Ces paramètres sont :

  • la localisation ;
  • l’importance de la déformation dans les trois plans de l’espace ;
  • l’étiologie ;
  • le profil évolutif de la déformation au cours de la croissance.

En période de croissance, l’indication opératoire est posée devant une aggravation que les autres traitements ne contrôlent pas. En fin de croissance ou presque (cartilage en Y fermés), la chirurgie n’est pas urgente et nécessite de prendre en compte l’état fonctionnel, respiratoire, la demande esthétique éventuelle. Elle a un caractère préventif pour que le vieillissement de la colonne vertébrale se fasse dans les meilleures conditions.

Pour cela, il faut connaître l’évolution naturelle des scolioses à l’âge adulte. Il a été trop longtemps dit que les scolioses n’évoluent pas à l’âge adulte, ce qui est faux pour nombre d’entre elles. On peut considérer qu’en moyenne, l’aggravation est d’un degré par an. Tout ceci bien sûr va se compliquer de lésions arthrosiques et éventuellement d’un état général moins favorable à un programme chirurgical de plus en plus lourd. Rappelons la courbe d’évolutivité des scolioses établie par Mme Duval-Beaupère, qui montre clairement que la période d’aggravation maximale se situe durant la puberté.
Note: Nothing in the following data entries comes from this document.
(** The end of the arguments. *)
Lemma parseargs_stop n argc c s ts : (s <= es)%nat → Forall tok_ok ts → spells ts (rem s) →
  follow (bytes_of_string "|)&;") ts → (0 < n)%nat →
  ∃ s', parseargs buf es n argc c s = POk c s' ∧ (s <= s' <= es)%nat ∧ spells ts (rem s').
Proof.
  intros Hs Hok H Hf Hn. destruct n as [| n]; [lia |]. cbn [parseargs]. destruct ts as [| t ts].
  - rewrite peek_end by done. destruct (gettoken_end es (le_n _)) as [a ->].
    { unfold rem, es. rewrite drop_all. constructor. constructor. }
    exists es. split_and!; [done.. |]. unfold rem, es. rewrite drop_all. constructor. constructor.
  - destruct (peek_token _ _ _ (bytes_of_string "|)&;") Hs Hok H) as (s' & -> & Hle & _ & H').
    destruct t as [w | x |]; [done | | done]. cbn [spelling deref]. rewrite Hf. by exists s'.
Qed.

Lemma follow_noredir ts : follow (bytes_of_string "|)&;") ts → noredir ts.
Proof.
  destruct ts as [| [w | c |] ts]; try done. simpl. unfold strchr at 1. intros (x & Hx & ->%Z.eqb_eq)%existsb_exists.
  vm_compute in Hx. repeat (destruct Hx as [<- | Hx]; [done |]). done.
Qed.

Lemma words_ok ws : Forall is_word ws → Forall tok_ok (Word <$> ws).
Proof. intros H. apply Forall_fmap. done. Qed.

Lemma parseargs_ok rs ts : Forall redir_ok rs → Forall tok_ok ts → follow (bytes_of_string "|)&;") ts →
  ∀ ws n argc l lw s, ws ≠ [] → Forall is_word ws → (argc + length ws < MAXARGS)%nat → (s <= es)%nat →
  Forall2 (λ a w, str_ok w a) l lw → spells ((Word <$> ws) ++ redir_tokens rs ++ ts) (rem s) → (es - s < n)%nat →
  reads (parseargs buf es n argc (EXEC l) s) (wrap (EXEC (lw ++ ws)) rs) s ts.
Proof.
  intros Hrs Hts Hf ws. induction ws as [| w ws IH]; intros n argc l lw s Hne Hws Hmax Hs Hl H Hn; [done |].
  destruct n as [| n]; [lia |]. cbn [parseargs]. pose proof Hws as [Hw Hws']%Forall_cons. cbn [fmap list_fmap app] in H.
  assert (Forall tok_ok (Word w :: (Word <$> ws) ++ redir_tokens rs ++ ts)) as Hok.
  { constructor; [done |]. rewrite !Forall_app. split_and!; [by apply words_ok | by apply redir_tokens_ok | done]. }
  destruct (peek_token _ _ _ (bytes_of_string "|)&;") Hs Hok H) as (s1 & -> & Hle1 & _ & H1).
  cbn [spelling]. rewrite word_first by (done || (intros c Hc; vm_compute in Hc; vm_compute; set_solver)).
  destruct (gettoken_token _ _ s1 ltac:(lia) Hok H1) as (a & s2 & -> & Hle2 & H2 & Ha). apply Forall_cons in Hok as [_ Hok].
  specialize (Ha w eq_refl). cbn [code]. change (tok_a =? 0) with false. rewrite Z.eqb_refl. cbn [negb add_arg].
  simpl in Hmax. rewrite (proj2 (Nat.leb_gt MAXARGS (S argc))) by lia.
  assert (Forall2 (λ a w, str_ok w a) (l ++ [a]) (lw ++ [w])) as Hl' by (apply Forall2_app; [done | constructor; [done | constructor]]).
  destruct ws as [| w2 ws].
  - destruct (parseredirs_ok rs ts Hrs Hts (follow_noredir _ Hf) n (EXEC (l ++ [a])) (EXEC (lw ++ [w])) s2)
      as (c' & s3 & -> & Hc' & Hle3 & H3); [lia | done | by constructor | lia |]. cbn [pbind].
    destruct (parseargs_stop n (S argc) c' s3 ts) as (s4 & -> & Hle4 & H4); [lia | done | done | done | lia |].
    exists c', s4. split_and!; [done | done | lia | lia | done].
  - destruct (parseredirs_ok [] ((Word <$> w2 :: ws) ++ redir_tokens rs ++ ts) ltac:(constructor) Hok I n (EXEC (l ++ [a])) (EXEC (lw ++ [w])) s2)
      as (c' & s3 & E & Hc' & Hle3 & H3); [lia | done | by constructor | lia |].
    rewrite E. cbn [pbind]. simpl in Hc'. inversion Hc' as [l2 ? Hl2 | | | |]; subst.
    destruct (IH n (S argc) l2 (lw ++ [w]) s3) as (c2 & s4 & -> & Hc2 & Hle4 & H4); [done | done | simpl in *; lia | lia | done | done | lia |].
    exists c2, s4. rewrite <- app_assoc in Hc2. split_and!; [done | done | lia | lia | done].
Qed.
Il est donc essentiel d’apprécier au mieux la maturation osseuse, grâce à une radiographie du bassin de face qui visualise la fermeture des cartilages en Y (cartilage de croissance de l’acetabulum). Cela autorise alors une chirurgie sans risque de dégradation par croissance antérieure (effet vilebrequin) et permet également d’apprécier le test de Risser (ossification de la crête iliaque).

Lorsque les cartilages en Y sont encore ouverts, la priorité absolue est donnée au traitement orthopédique qui a pour but de freiner l’évolution. Lorsque ce n’est pas le cas (scoliose maligne ou mauvaise compliance) et après étude précise dans des services spécialisés, il est possible de mettre en place des tiges de croissance électromagnétiques qui contrôlent au mieux la déformation du rachis au cours de la croissance.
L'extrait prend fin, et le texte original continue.